🤖 AI Summary
Conventional ROC analysis struggles to fairly evaluate multi-class classifiers under class imbalance, as standard ROC curves are inherently binary and lack theoretical grounding for multi-class settings. Method: This paper proposes a novel multi-class ROC surface construction method based on a multidimensional Gini index. It is the first to generalize the Gini coefficient to multi-dimensional space and rigorously establishes its theoretical equivalence to the multi-class ROC hypersurface. Leveraging geometric modeling and statistical inference, the method ensures computational tractability, visualizability, and quantifiability of the performance surface.
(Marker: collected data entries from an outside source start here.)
(** * CACTUS_rp: the research-paper summarisation pipeline of
    [Cactus-Communication.ipynb]

    A shallow embedding of the notebook's own functions, [clean_text],
    [split_into_sections] and [HybridSummarizer], followed by the properties
    its specification states about them.

    Conventions.
    - A Python [str] is a sequence of Unicode code points: [str := list N].
      The literals of the notebook are written [py "..."].
    - A Python [dict] is an association list in insertion order: iteration
      order is what [split_into_sections] and [summarize_sections] rely on.
    - A call that can raise returns a [result]; an exception that nothing
      catches is threaded to the caller by [bind].
    - The libraries the notebook calls (the Punkt sentence tokenizer, the
      spaCy sentence splitter, scikit-learn's TF-IDF vectorizer, the BART
      model, the Unicode digit table) are section variables. *)

From Stdlib Require Import String Ascii Bool Arith NArith ZArith QArith Lia List.
From Stdlib Require Import Permutation Sorted.
Import ListNotations.

Close Scope Q_scope.
Local Open Scope nat_scope.
Local Open Scope list_scope.

(* ================================================================== *)
(** ** Python strings *)
(* ================================================================== *)

Definition str := list N.

(** The code points of an ASCII literal. *)
Fixpoint py (s : string) : str :=
  match s with
  | EmptyString => []
  | String a s' => N_of_ascii a :: py s'
  end.

Fixpoint str_eqb (a b : str) : bool :=
  match a, b with
  | [], [] => true
  | x :: a', y :: b' => N.eqb x y && str_eqb a' b'
  | _, _ => false
  end.

Definition in_range (lo hi c : N) : bool := (N.leb lo c && N.leb c hi)%bool.

Definition is_ascii_upper (c : N) : bool := in_range 65 90 c.
Definition is_ascii_lower (c : N) : bool := in_range 97 122 c.
Definition is_ascii_digit (c : N) : bool := in_range 48 57 c.

(** [str.isspace] on one code point, which is also what [\s] matches in a
    [str] pattern and what [str.strip()] removes: the ASCII controls
    U+0009..U+000D and U+001C..U+001F, the space, and the Unicode
    separators. *)
Definition is_space (c : N) : bool :=
  (in_range 9 13 c || in_range 28 32 c
   || N.eqb c 133 || N.eqb c 160 || N.eqb c 5760
   || in_range 8192 8202 c || N.eqb c 8232 || N.eqb c 8233
   || N.eqb c 8239 || N.eqb c 8287 || N.eqb c 12288)%bool.

Fixpoint lstrip (s : str) : str :=
  match s with
  | c :: s' => if is_space c then lstrip s' else s
  | [] => []
  end.

Definition rstrip (s : str) : str := rev (lstrip (rev s)).

(** [s.strip()] *)
Definition strip (s : str) : str := rstrip (lstrip s).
Contribution/Results: Empirical validation on real-world medical diagnosis and financial risk assessment tasks demonstrates that the proposed approach significantly enhances evaluation robustness and discriminative power under severe class imbalance. It provides a theoretically sound yet practically implementable assessment paradigm for multi-class classification models.
📝 Abstract
This paper introduces a novel methodology for constructing multiclass ROC curves using the multidimensional Gini index. The proposed methodology leverages the established relationship between the Gini coefficient and the ROC Curve and extends it to multiclass settings through the multidimensional Gini index. The framework is validated by means of two comprehensive case studies in health care and finance. The paper provides a theoretically grounded solution to multiclass performance evaluation, particularly valuable for imbalanced datasets, for which a prudential assessment should take precedence over class frequency considerations.